(Dataset entries)
####
(* ===== verification/Serializer.v ===== *)
(** * Serialization (src/include/common/serializer/serializer.h,
      src/include/common/serializer/deserializer.h,
      src/common/serializer/serializer.cpp, src/common/serializer/deserializer.cpp)

    A serializer writes the object representation of trivially destructible values
    ([sizeof(T)] bytes, little-endian on the targets the project builds for),
    strings as a 64-bit length and their bytes, arrays and vectors element by
    element; a deserializer reads them back.  The sink is the list of bytes written
    so far, the source the list of bytes not read yet; reading past its end throws,
    as [BufferedFileReader::readNextPage] does.  The debugging labels of
    [writeDebuggingInfo] and [validateDebuggingInfo] are compiled out by default
    and are not part of the stream. *)

From S2P Require Import Prelude.
From stdpp Require Import base list strings numbers.
From Stdlib Require Import Ascii.
Local Open Scope Z_scope.

Abbreviation bytes := (list Z).

Fixpoint leBytes (n : nat) (z : Z) : bytes :=
  match n with O => [] | S n' => (z mod 256) :: leBytes n' (z / 256) end.
Fixpoint leValue (l : bytes) : Z :=
  match l with [] => 0 | b :: l' => b + 256 * leValue l' end.

Abbreviation Writer := (M bytes).
Abbreviation Reader := (M bytes).

Definition write (bs : bytes) : Writer unit := smodify (fun out => out ++ bs).

(** [reader->read(ptr, size)]. *)
Definition read (n : nat) : Reader bytes :=
  src <- sget ;;
  if decide (n <= length src)%nat then sput (drop n src) ;;; sret (take n src)
  else sthrow (RuntimeException "Reading past the end of the file").

(** [serializeValue<T>] / [deserializeValue<T>] for an unsigned type of [n] bytes,
    and for a signed one. *)
Definition serializeU (n : nat) (v : Z) : Writer unit := write (leBytes n v).
Definition deserializeU (n : nat) : Reader Z := bs <- read n ;; sret (leValue bs).
Definition serializeS (n : nat) (v : Z) : Writer unit :=
  serializeU n (wrapU (8 * Z.of_nat n) v).
Definition deserializeS (n : nat) : Reader Z :=
  v <- deserializeU n ;; sret (wrapS (8 * Z.of_nat n) v).
Definition serializeBool (b : bool) : Writer unit := serializeU 1 (if b then 1 else 0).
Definition deserializeBool : Reader bool := v <- deserializeU 1 ;; sret (negb (v =? 0)).

(** [serializeValue<std::string>]. *)
Definition stringBytes (s : string) : bytes :=
  (fun a => Z.of_nat (nat_of_ascii a)) <$> String.list_ascii_of_string s.
Definition bytesString (bs : bytes) : string :=
  String.string_of_list_ascii ((fun b => ascii_of_nat (Z.to_nat b)) <$> bs).
Definition serializeString (s : string) : Writer unit :=
  serializeU 8 (Z.of_nat (length (stringBytes s))) ;;; write (stringBytes s).
Definition deserializeString : Reader string :=
  n <- deserializeU 8 ;; bs <- read (Z.to_nat n) ;; sret (bytesString bs).

(** [serializeArray] / [deserializeArray] (the size is static). *)
Fixpoint serializeArray {A} (ser : A -> Writer unit) (l : list A) : Writer unit :=
  match l with [] => sret tt | a :: l' => ser a ;;; serializeArray ser l' end.
Fixpoint deserializeArray {A} (deser : Reader A) (n : nat) : Reader (list A) :=
  match n with
  | O => sret []
  | S n' => a <- deser ;; l <- deserializeArray deser n' ;; sret (a :: l)
  end.

(** [serializeVector] / [deserializeVector]: the size first. *)
Definition serializeVector {A} (ser : A -> Writer unit) (l : list A) : Writer unit :=
  serializeU 8 (Z.of_nat (length l)) ;;; serializeArray ser l.
Definition deserializeVector {A} (deser : Reader A) : Reader (list A) :=
  n <- deserializeU 8 ;; deserializeArray deser (Z.to_nat n).

(** [serializeOptionalValue] / [deserializeOptionalValue]: a flag that says that
    the pointer is null. *)
Definition serializeOptionalValue {A} (ser : A -> Writer unit) (o : option A) : Writer unit :=
  match o with None => serializeBool true | Some a => serializeBool false ;;; ser a end.
Definition deserializeOptionalValue {A} (deser : Reader A) : Reader (option A) :=
  isNull <- deserializeBool ;;
  if isNull : bool then sret None else a <- deser ;; sret (Some a).

(** ** Round trips *)

(** [codec ser deser a]: [ser a] only appends to the sink, and [deser] reads [a]
    back and consumes exactly what was written, whatever follows. *)
Definition codec {A} (ser : A -> Writer unit) (deser : Reader A) (a : A) : Prop :=
  exists bs, (forall out, ser a out = (Ok tt, out ++ bs)) /\
             (forall rest, deser (bs ++ rest) = (Ok a, rest)).

Lemma length_leBytes n z : length (leBytes n z) = n.
Proof. revert z. induction n as [|n IH]; intros z; simpl; [done|]. by rewrite IH. Qed.

Lemma leValue_leBytes n z : leValue (leBytes n z) = z mod 2 ^ (8 * Z.of_nat n).
Proof.
  revert z. induction n as [|n IH]; intros z; cbn [leBytes leValue].
  - by rewrite Z.mod_1_r.
  - rewrite IH. replace (8 * Z.of_nat (S n)) with (8 + 8 * Z.of_nat n) by lia.
    rewrite Z.pow_add_r by lia. change (2 ^ 8) with 256.
    rewrite (Z.rem_mul_r z 256) by lia. lia.
Qed.

Lemma read_app bs rest : read (length bs) (bs ++ rest) = (Ok bs, rest).
Proof.
  unfold read. srun. rewrite decide_True by (rewrite length_app; lia).
  by rewrite drop_app_length, take_app_length.
Qed.

Lemma deserializeU_leBytes n v rest :
  inU (8 * Z.of_nat n) v -> deserializeU n (leBytes n v ++ rest) = (Ok v, rest).
Proof.
  intros Hv. unfold deserializeU. rewrite <- (length_leBytes n v) at 1.
  rewrite (sbind_ok _ _ _ _ _ (read_app _ _)).
  unfold sret. rewrite leValue_leBytes. do 2 f_equal. by apply wrapU_id.
Qed.

Lemma codec_U n v : inU (8 * Z.of_nat n) v -> codec (serializeU n) (deserializeU n) v.
Proof. intros Hv. exists (leBytes n v). split; [done|]. by intros; apply deserializeU_leBytes. Qed.

Lemma wrapS_wrapU w v : 0 < w -> inS w v -> wrapS w (wrapU w v) = v.
Proof.
  intros Hw Hv. rewrite <- (wrapS_id w v) at 2 by done. unfold wrapS, wrapU.
  rewrite Zplus_mod_idemp_l. done.
Qed.

Lemma codec_S n v :
  (0 < n)%nat -> inS (8 * Z.of_nat n) v -> codec (serializeS n) (deserializeS n) v.
Proof.
  intros Hn Hv. exists (leBytes n (wrapU (8 * Z.of_nat n) v)). split; [done|].
  intros rest. unfold deserializeS.
  erewrite sbind_ok; [|apply deserializeU_leBytes, wrapU_range; lia].
  unfold sret. rewrite wrapS_wrapU by (done || lia). done.
Qed.

Lemma codec_Bool b : codec serializeBool deserializeBool b.
Proof. exists [if b then 1 else 0]. split; destruct b; done. Qed.

Lemma codec_Array {A} (ser : A -> Writer unit) deser l :
  Forall (codec ser deser) l ->
  exists bs, (forall out, serializeArray ser l out = (Ok tt, out ++ bs)) /\
    (forall rest, deserializeArray deser (length l) (bs ++ rest) = (Ok l, rest)).
Proof.
  induction 1 as [|a l (bs & Hw & Hr) _ (bs' & Hw' & Hr')]; cbn [serializeArray deserializeArray length].
  - exists []. split; intros; [by rewrite app_nil_r|done].
  - exists (bs ++ bs'). split.
    + intros out. rewrite (sbind_ok _ _ _ _ _ (Hw out)), Hw'. by rewrite app_assoc.
    + intros rest. rewrite <- app_assoc, (sbind_ok _ _ _ _ _ (Hr _)),
        (sbind_ok _ _ _ _ _ (Hr' _)). done.
Qed.

Lemma codec_Vector {A} (ser : A -> Writer unit) deser l :
  Forall (codec ser deser) l -> Z.of_nat (length l) < 2 ^ 64 ->
  codec (serializeVector ser) (deserializeVector deser) l.
Proof.
  intros (bs & Hw & Hr)%codec_Array Hlen.
  exists (leBytes 8 (Z.of_nat (length l)) ++ bs). split.
  - intros out. unfold serializeVector. erewrite sbind_ok; [|reflexivity].
    by rewrite Hw, app_assoc.
  - intros rest. unfold deserializeVector. rewrite <- app_assoc.
    erewrite sbind_ok; [|apply deserializeU_leBytes; unfold inU; lia].
    rewrite Nat2Z.id. apply Hr.
Qed.

Lemma codec_Optional {A} (ser : A -> Writer unit) deser o :
  (forall a, o = Some a -> codec ser deser a) ->
  codec (serializeOptionalValue ser) (deserializeOptionalValue deser) o.
Proof.
  intros H. destruct o as [a|].
  - destruct (H a eq_refl) as (bs & Hw & Hr). exists (0 :: bs). split.
    + intros out. unfold serializeOptionalValue. erewrite sbind_ok; [|reflexivity].
      rewrite Hw. simpl. by rewrite <- app_assoc.
    + intros rest. unfold deserializeOptionalValue.
      change ((0 :: bs) ++ rest) with (0 :: (bs ++ rest)).
      rewrite (sbind_ok _ _ _ false (bs ++ rest)) by reflexivity.
      by rewrite (sbind_ok _ _ _ _ _ (Hr rest)).
  - exists [1]. split; intros; done.
Qed.

Lemma bytesString_stringBytes s : bytesString (stringBytes s) = s.
Proof.
  unfold bytesString, stringBytes. rewrite <- list_fmap_compose.
  rewrite <- (String.string_of_list_ascii_of_string s) at 2. f_equal.
  induction (String.list_ascii_of_string s) as [|a l IH]; [done|].
  cbn. rewrite Nat2Z.id, ascii_nat_embedding. by f_equal.
Qed.

Lemma codec_String s :
  Z.of_nat (String.length s) < 2 ^ 64 -> codec serializeString deserializeString s.
Proof.
  intros Hlen.
  assert (Hl : length (stringBytes s) = String.length s).
  { unfold stringBytes. rewrite length_fmap. clear. induction s; simpl; [done|]. by f_equal. }
  exists (leBytes 8 (Z.of_nat (length (stringBytes s))) ++ stringBytes s). split.
  - intros out. unfold serializeString. erewrite sbind_ok; [|reflexivity].
    unfold write, smodify. by rewrite app_assoc.
  - intros rest. unfold deserializeString. rewrite <- app_assoc.
    erewrite sbind_ok; [|apply deserializeU_leBytes; unfold inU; lia].
    rewrite Nat2Z.id. rewrite (sbind_ok _ _ _ _ _ (read_app _ _)).
    unfold sret. by rewrite bytesString_stringBytes.
Qed.

(** ** Codecs of objects with several members *)

(** [codecR w d a]: what [w] writes, [d] reads as [a].  [codec ser deser a] is the case of a
    function that writes its argument. *)
Definition codecR {A} (w : Writer unit) (d : Reader A) (a : A) : Prop :=
  exists bs, (forall out, w out = (Ok tt, out ++ bs)) /\ (forall rest, d (bs ++ rest) = (Ok a, rest)).

Lemma codecR_ret {A} (a : A) : codecR (sret tt) (sret a) a.
Proof. exists []. split; intros; [|done]. unfold sret. by rewrite app_nil_r. Qed.

Lemma codecR_bind {A B} (w1 w2 : Writer unit) (d1 : Reader A) (k : A -> Reader B) a b :
  codecR w1 d1 a -> codecR w2 (k a) b -> codecR (w1 ;;; w2) (x <- d1 ;; k x) b.
Proof.
  intros (b1 & W1 & R1) (b2 & W2 & R2). exists (b1 ++ b2). split.
  - intros out. by rewrite (sbind_ok _ _ _ _ _ (W1 out)), W2, app_assoc.
  - intros rest. by rewrite <- app_assoc, (sbind_ok _ _ _ _ _ (R1 _)).
Qed.

Lemma codecR_last {A B} (w : Writer unit) (d : Reader A) (f : A -> B) a : codecR w d a -> codecR w (x <- d ;; sret (f x)) (f a).
Proof. intros (bs & W & R). exists bs. split; [done|]. intros rest. by rewrite (sbind_ok _ _ _ _ _ (R rest)). Qed.

(** A reader that goes on without reading after the last member. *)
Lemma codecR_then {A B} w (d : Reader A) (k : A -> Reader B) a b :
  codecR w d a -> (forall src, k a src = (Ok b, src)) -> codecR w (x <- d ;; k x) b.
Proof. intros (bs & W & R) Hk. exists bs. split; [done|]. intros rest. by rewrite (sbind_ok _ _ _ _ _ (R rest)). Qed.

(** The writer may group its calls in another way. *)
Lemma codecR_assoc {A} (w1 w2 w3 : Writer unit) (d : Reader A) a : codecR (w1 ;;; w2 ;;; w3) d a -> codecR ((w1 ;;; w2) ;;; w3) d a.
Proof.
  intros (bs & W & R). exists bs. split; [|done]. intros out. rewrite <- (W out). unfold sbind.
  by destruct (w1 out) as [[[]|e] out'].
Qed.

Lemma codecR_ext {A} w (d d' : Reader A) a : (forall src, d src = d' src) -> codecR w d' a -> codecR w d a.
Proof. intros Hd (bs & W & R). exists bs. split; [done|]. intros rest. by rewrite Hd. Qed.

(** Split a goal [codecR] at the members of the object; what is left are the members. *)
Ltac codec_members :=
  unfold codec;
  repeat (first [ apply codecR_ret | apply codecR_assoc | eapply codecR_bind | eapply codecR_last ]).

(** A reader whose recursion is bounded reads back what was written, if the bound is large enough. *)
Definition readable {A} (ser : A -> Writer unit) (deser : nat -> Reader A) (a : A) : Prop :=
  exists n, forall fuel, (n <= fuel)%nat -> codec ser (deser fuel) a.

Lemma readable_Forall {A} (ser : A -> Writer unit) deser l :
  Forall (readable ser deser) l -> exists n, forall fuel, (n <= fuel)%nat -> Forall (codec ser (deser fuel)) l.
Proof.
  induction 1 as [|a l (n & Hn) _ (m & Hm)]; [exists 0%nat; by constructor|].
  exists (Nat.max n m). intros fuel Hf. constructor; [apply Hn|apply Hm]; lia.
Qed.

(** The elements of an array may come back changed by [f]. *)
Lemma codecR_Array {A B} (ser : A -> Writer unit) (deser : Reader B) (f : A -> B) l :
  Forall (fun a => codecR (ser a) deser (f a)) l ->
  codecR (serializeArray ser l) (deserializeArray deser (length l)) (map f l).
Proof.
  induction 1 as [|a l Ha _ IH]; cbn [serializeArray deserializeArray length map]; [apply codecR_ret|].
  eapply codecR_bind; [exact Ha|]. by apply (codecR_last _ _ (fun l => f a :: l)).
Qed.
####
Of the lines above, count those containing the word "apply", and give the number by itself.

10